NORTHUMBRIA is a mailing list dedicated to the discussion of Genealogy and Local History in the counties of Northumberland and County Durham, England.
"Northumbria" was the name of an ancient Saxon kingdom which covered roughly the same area as the counties of Northumberland and County Durham or, more correctly, these two counties as they were before the local government re-organisation of 1974. Northumbria hasn't existed as an administrative entity for many centuries but the name is used by many organisations which serve the two counties, for example, the Northumbria Tourist Board and Northumbrian Water.
|Maps by Colin Hinson and Brian Pears|
Northumberland and County Durham are the two most northerly counties on the eastern side of England; Northumberland lying roughly between the River Tyne and the Scottish border, and County Durham between the rivers Tyne and Tees.
County Durham is the only county in Great Britain (i.e. England, Scotland and Wales) which has the word "County" in it's name - this is to avoid confusion between the county and the city of the same name. The terms "County Durham" (or "Co Durham") should be used if you mean the county, and "Durham" (or, better still, "Durham City") if you mean the city. The word "County" (or "Co") should never be used as part of the name of Northumberland.

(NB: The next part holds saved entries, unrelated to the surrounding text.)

Definition may_cop (st : cstate) (o : cop) : Prop :=
  let '(refs, leak, s) := st in
  match o with
  | CSetuid t new _ | CSetreuid t new _ _ => idle s t ∧ fresh s new ∧ settled s t
  | CSeteuid t new _ | CSetgid t new _ | CSetegid t new _ | CSetregid t new _ _ | CSetgroups t new _ _ => idle s t ∧ fresh s new
  | CMove t | CCrset t => is_Some (cs_thr s !! t) ∧ t ≠ sched
  | CPreSys t => idle s t
  | CExec t new _ _ => idle s t ∧ fresh s new
  | CFork t cp => cs_proc s !! cp = None ∧ ∃ th pr, cs_thr s !! t = Some th ∧ cs_proc s !! t_procp th = Some pr ∧
      ruid_at s (t_cred th) = ruid_at s (p_cred pr)
  | CForkFail p | CReap p => is_Some (cs_proc s !! p) ∧ p ≠ sched ∧ no_threads s p
  | CThread p t cr => thread_read s p = Ok cr ∧ cs_thr s !! t = None
  | CThreadEnd t => idle s t ∧ settled s t
  | CHold c => is_Some (cs_cred s !! c)
  | CFree c => low c + 1 ≤ refs c ∧ is_Some (cs_cred s !! c)
  end.
End spec.

(** ** The invariant *)

(** The user whose count has the process. *)
Definition cuid (s : csys) (pr : cproc) : Z :=
  match p_moves pr with [] => ruid_at s (p_cred pr) | (_, (old, _)) :: _ => old end.

Definition counted (s : csys) (u : Z) : Z := msum (λ pr, b2z (bool_decide (cuid s pr = u))) (cs_proc s).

The local government changes of 1974 resulted in the formation of two new counties within our area. These were "Tyne and Wear", which took in the urban areas of Northumberland and County Durham on both banks of the rivers Tyne and Wear, and Cleveland, which took in parts of County Durham and Yorkshire around the river Tees. Both counties have subsequently been abolished (Tyne & Wear in 1986 and Cleveland in 1996) and the Districts within them now have "county" status. The names of these Districts are "Newcastle-upon-Tyne", "North Tyneside", "Gateshead", "South Tyneside" and "Sunderland" (from the former county of Tyne and Wear), and "Hartlepool", "Stockton-on-Tees", "Middlesbrough"* and "Redcar and Cleveland"* (from the former county of Cleveland). In addition to these, in 1997 the Darlington District too was given county status. (* Not in the Northumbria Mailing List area.)

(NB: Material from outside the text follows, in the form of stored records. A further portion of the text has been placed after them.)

(* ===== verification/CredEdge.v ===== *)
(** * Credentials from boot, and edges of the code *)

From S2P Require Import Prelude Upcount Cred CredProps CredInv CredOps CredSys CredThms.

(** ** Boot *)

(** The first thread's reference is not counted, nor is the first process of the super-user. *)
Definition boot_refs (c : Z) : Z := if c =? kcred then -1 else 0.
Definition boot_leak (u : Z) : Z := if u =? 0 then -1 else 0.
Definition boot (k : Z) : cstate := (boot_refs, boot_leak, cred_init (2 ^ k)).

Lemma boot_ok k : 0 ≤ k < 32 → cr_ok boot_refs boot_leak (cred_init (2 ^ k)).
Proof.
  intros Hk. unfold cred_init. set (pr := MkCProc kcred false false []). set (th := MkCThread sched kcred false None).
  assert (∀ u, counted (MkCs {[kcred := MkCred 1 no_ids]} {[sched := pr]} {[sched := th]} (upcount_init (2 ^ k))) u = b2z (bool_decide (0 = u))) as Hc.
  { intros u. unfold counted. simpl. by rewrite msum_singleton. }
  split.
  - split; simpl.
    + intros c x [<- <-]%lookup_singleton_Some. split; [done|]. unfold holders. simpl.
      by rewrite !msum_singleton.
    + intros p q [<- <-]%lookup_singleton_Some. simpl. rewrite lookup_singleton_eq. by eexists.
    + intros p q [<- <-]%lookup_singleton_Some. simpl. rewrite lookup_singleton_eq. split; [by eexists|done].
    + intros c Hn%lookup_singleton_None. unfold boot_refs. by rewrite (proj2 (Z.eqb_neq c kcred)).
    + exists pr. by rewrite lookup_singleton_eq.
    + exists th. by rewrite lookup_singleton_eq.
    + done.
  - intros c. unfold low, boot_refs. lia.
  - simpl. eapply upc_ext; [|exact (upcount_init_ok k Hk)]. intros u. simpl. unfold cred_init in Hc. simpl in Hc. rewrite Hc. unfold boot_leak, b2z.
    destruct (Z.eqb_spec u 0); case_bool_decide; congruence || lia.
  - intros u. unfold boot_leak. lia.
  - simpl. intros p q [<- <-]%lookup_singleton_Some. by left.
  - simpl. intros p q [<- <-]%lookup_singleton_Some. simpl. rewrite lookup_singleton_eq. by eexists.
Qed.

(** ** A run *)

(** The properties of the steps of a run, computed. *)
Definition idle_b (s : csys) (t : Z) : bool :=
  match cs_thr s !! t with Some th => negb (t =? sched) && negb (t_procp th =? sched) && bool_decide (t_new th = None) | None => false end.
Definition settled_b (s : csys) (t : Z) : bool :=
  match cs_thr s !! t with
  | Some th => match cs_proc s !! t_procp th with Some pr => match p_moves pr with [] => true | _ => false end | None => true end
  | None => true
  end.
Definition fresh_b (s : csys) (new : Z) : bool := bool_decide (cs_cred s !! new = None) && negb (new =? kcred).
Definition no_threads_b (s : csys) (p : Z) : bool := forallb (λ x, negb (t_procp x.2 =? p)) (map_to_list (cs_thr s)).

Definition may_cop_b (st : cstate) (o : cop) : bool :=
  let '(refs, leak, s) := st in
  match o with
  | CSetuid t new _ | CSetreuid t new _ _ => idle_b s t && fresh_b s new && settled_b s t
  | CSeteuid t new _ | CSetgid t new _ | CSetegid t new _ | CSetregid t new _ _ | CSetgroups t new _ _ | CExec t new _ _ => idle_b s t && fresh_b s new
  | CMove t | CCrset t => bool_decide (is_Some (cs_thr s !! t)) && negb (t =? sched)
  | CPreSys t => idle_b s t
  | CFork t cp => bool_decide (cs_proc s !! cp = None) &&
      match cs_thr s !! t with
      | Some th => match cs_proc s !! t_procp th with Some pr => ruid_at s (t_cred th) =? ruid_at s (p_cred pr) | None => false end
      | None => false
      end
  | CForkFail p | CReap p => bool_decide (is_Some (cs_proc s !! p)) && negb (p =? sched) && no_threads_b s p
  | CThread p t cr => match thread_read s p with Ok c => c =? cr | _ => false end && bool_decide (cs_thr s !! t = None)
  | CThreadEnd t => idle_b s t && settled_b s t
  | CHold c => bool_decide (is_Some (cs_cred s !! c))
  | CFree c => (low c + 1 <=? refs c) && bool_decide (is_Some (cs_cred s !! c))
  end.

Lemma idle_b_ok s t : idle_b s t = true → idle s t.
Proof.
  unfold idle_b. destruct (cs_thr s !! t) as [th|] eqn:Et; [|done]. intros H.
  apply andb_true_iff in H as [[H1 H2]%andb_true_iff H3]. exists th. apply bool_decide_eq_true in H3.
  apply negb_true_iff, Z.eqb_neq in H1. apply negb_true_iff, Z.eqb_neq in H2. done.
Qed.

Lemma settled_b_ok s t : settled_b s t = true → settled s t.
Proof. unfold settled_b. intros H th pr Et Ep. rewrite Et, Ep in H. by destruct (p_moves pr). Qed.

Lemma fresh_b_ok s new : fresh_b s new = true → fresh s new.
Proof. intros [H1 H2]%andb_true_iff. apply bool_decide_eq_true in H1. by apply negb_true_iff, Z.eqb_neq in H2. Qed.

Lemma no_threads_b_ok s p : no_threads_b s p = true → no_threads s p.
Proof.
  unfold no_threads_b. rewrite forallb_forall. intros H t th Et. apply elem_of_map_to_list, list_elem_of_In in Et.
  specialize (H _ Et). by apply negb_true_iff, Z.eqb_neq in H.
Qed.

Lemma may_cop_b_ok st o : may_cop_b st o = true → may_cop st o.
Proof.
  destruct st as [[refs leak] s]. destruct o; cbn [may_cop_b may_cop]; rewrite ?andb_true_iff, ?bool_decide_eq_true, ?negb_true_iff, ?Z.eqb_neq, ?Z.leb_le.
  all: try (intros; destruct_and?; split_and?; eauto using idle_b_ok, settled_b_ok, fresh_b_ok, no_threads_b_ok; fail).
  2: { intros [H1 H2]. split; [|done]. destruct (thread_read s p) as [c| |]; [|done..]. by apply Z.eqb_eq in H1 as ->. }
  intros [H1 H2]. split; [done|]. destruct (cs_thr s !! t) as [th|]; [|done]. destruct (cs_proc s !! t_procp th) as [pr|] eqn:Ep; [|done].
  exists th, pr. by apply Z.eqb_eq in H2.
Qed.

Fixpoint may_cops_b (ng : Z) (st : cstate) (os : list cop) : bool :=
  match os with
  | [] => true
  | o :: os => may_cop_b st o && match do_cop ng st o with Ok (_, st') => may_cops_b ng st' os | _ => true end
  end.

Lemma may_cops_b_ok ng st os : may_cops_b ng st os = true → may_cops ng st os.
Proof.
  revert st. induction os as [|o os IH]; intros st H; [done|]. cbn [may_cops_b] in H. apply andb_true_iff in H as [H1 H2].
  split; [by apply may_cop_b_ok|]. intros e st' E. rewrite E in H2. auto.
Qed.

(** Init (1) makes a login (2), which takes user 100 and forks a shell (3); the login's call is
    cut by a fork of init, the shell cannot take another user, runs a set-id program of
    user 7 and gives it up again; it ends and is waited for. *)
Definition login_run : list cop :=
  [CFork 0 1; CThread 1 11 kcred; CFork 11 2; CThread 2 12 kcred; CSetgid 12 4 50; CCrset 12; CSetuid 12 5 100; CFork 11 4; CMove 12; CCrset 12;
   CFork 12 3; CThread 3 13 5; CSetuid 13 6 0].
Definition shell_run : list cop :=
  [CSetreuid 13 6 0 (-1); CExec 13 6 (MkFile false true false 7 7) 0; CSeteuid 13 8 100; CCrset 13; CFork 13 5; CForkFail 5;
   CHold 8; CThreadEnd 13; CReap 3; CFree 8].

Definition login_state : cstate := match do_cops 16 (boot 2) login_run with Ok (_, st) => st | _ => boot 2 end.

Lemma creds_safe_witness : ∃ es st', do_cops 16 (boot 2) (login_run ++ shell_run) = Ok (es, st') ∧ cr_ok st'.1.1 st'.1.2 st'.2 ∧
  ∀ u, upcount_get (upc_hash st'.2) u = Ok (counted st'.2 u + st'.1.2 u).
Proof.
  apply (creds_safe 16 (boot 2) (login_run ++ shell_run)); [exact (boot_ok 2 ltac:(lia))|].
  apply may_cops_b_ok. vm_compute. reflexivity.
Defined.


Example shell_errors : ∃ st, do_cops 16 login_state shell_run = Ok ([EPERM; 0; 0; 0; 0; 0; 0; 0; 0; 0], st).
Proof. eexists. vm_compute. reflexivity. Qed.

(** ** The login and its shell are confined *)










(** ** Where the code goes wrong *)

(** [setgroups] keeps its size in a [u_short]: 65536 groups are none, not too many. *)
Example setgroups_truncates i : setgroups_ids 16 (set_uid 0 i) 65536 [] = inr (set_grouplist [] (set_uid 0 i)) ∧
  setgroups_ids 16 (set_uid 0 i) 17 (replicate 17 1) = inl EINVAL.
Proof. done. Qed.

Definition two_threads : list cop := [CFork 0 1; CThread 1 11 kcred; CFork 11 2; CThread 2 12 kcred; CThread 2 14 kcred].

(** Two threads of a process of the super-user take users 100 and then 200: the second leaves
    the count of 100 before the first has entered it. *)
Example setreuid_race : do_cops 16 (boot 2) (two_threads ++ [CSetreuid 12 5 100 (-1); CSetreuid 14 6 200 (-1); CMove 14]) =
  Panic "decr_upcount-off the end".
Proof. vm_compute. reflexivity. Qed.

(** A thread that forks with the credentials it had before another thread took user 100: the
    child is counted for user 0, leaves the count of 100, and then its parent is not in it. *)
Example fork_stale_cred : do_cops 16 (boot 2) (two_threads ++
    [CSetuid 14 5 100; CMove 14; CCrset 14; CFork 12 3; CReap 3; CThreadEnd 12; CThreadEnd 14; CReap 2]) = Panic "decr_upcount-off the end".
Proof. vm_compute. reflexivity. Qed.

(** A fork that fails leaves its process in the count. *)
Example fork_fail_leaks : ∃ es st, do_cops 16 (boot 2) [CFork 0 1; CThread 1 11 kcred; CFork 11 2; CForkFail 2; CFork 11 2; CForkFail 2] = Ok (es, st) ∧
  upcount_get (upc_hash st.2) 0 = Ok 3.
Proof. eexists _, _. split; [vm_compute; reflexivity|]. vm_compute. reflexivity. Qed.

(** [thread_create] reads [p_cred] and holds it later, without [p_crlock]: in between another
    thread's two calls may free what it read. *)
Example thread_create_race : ∃ es st cr es' st', do_cops 16 (boot 2) (two_threads ++ [CSetuid 14 5 0; CMove 14; CCrset 14]) = Ok (es, st) ∧
  thread_read st.2 2 = Ok cr ∧ do_cops 16 st [CSetuid 14 6 0; CMove 14; CCrset 14] = Ok (es', st') ∧ do_cops 16 st' [CThread 2 15 cr] = Fault.
Proof.
  do 5 eexists. split; [vm_compute; reflexivity|]. split; [vm_compute; reflexivity|]. split; [vm_compute; reflexivity|]. vm_compute. reflexivity.
Qed.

These independent Districts had only a single-tier of local government, in contrast to the rest of the "Northumbria" area which had two - a county council and a district council. Northumberland - the new smaller Northumberland which had lost its main urban areas to Tyne and Wear in 1974 - comprised the six districts of Berwick-upon-Tweed, Alnwick, Castle Morpeth, Wansbeck, Blyth Valley and Tynedale, each of which had a District Council providing some services, with Northumberland County Council providing the rest. The districts in County Durham - the new, smaller Co Durham - were Chester-le-Street, Derwentside, Durham, Easington, Sedgefield, Wear Valley and Teesdale, and, of course, the county council was Durham County Council. In 2009 the six District Councils in Northumberland and the seven in County Durham were abolished and the two County Councils became Unitary Districts responsible for all services.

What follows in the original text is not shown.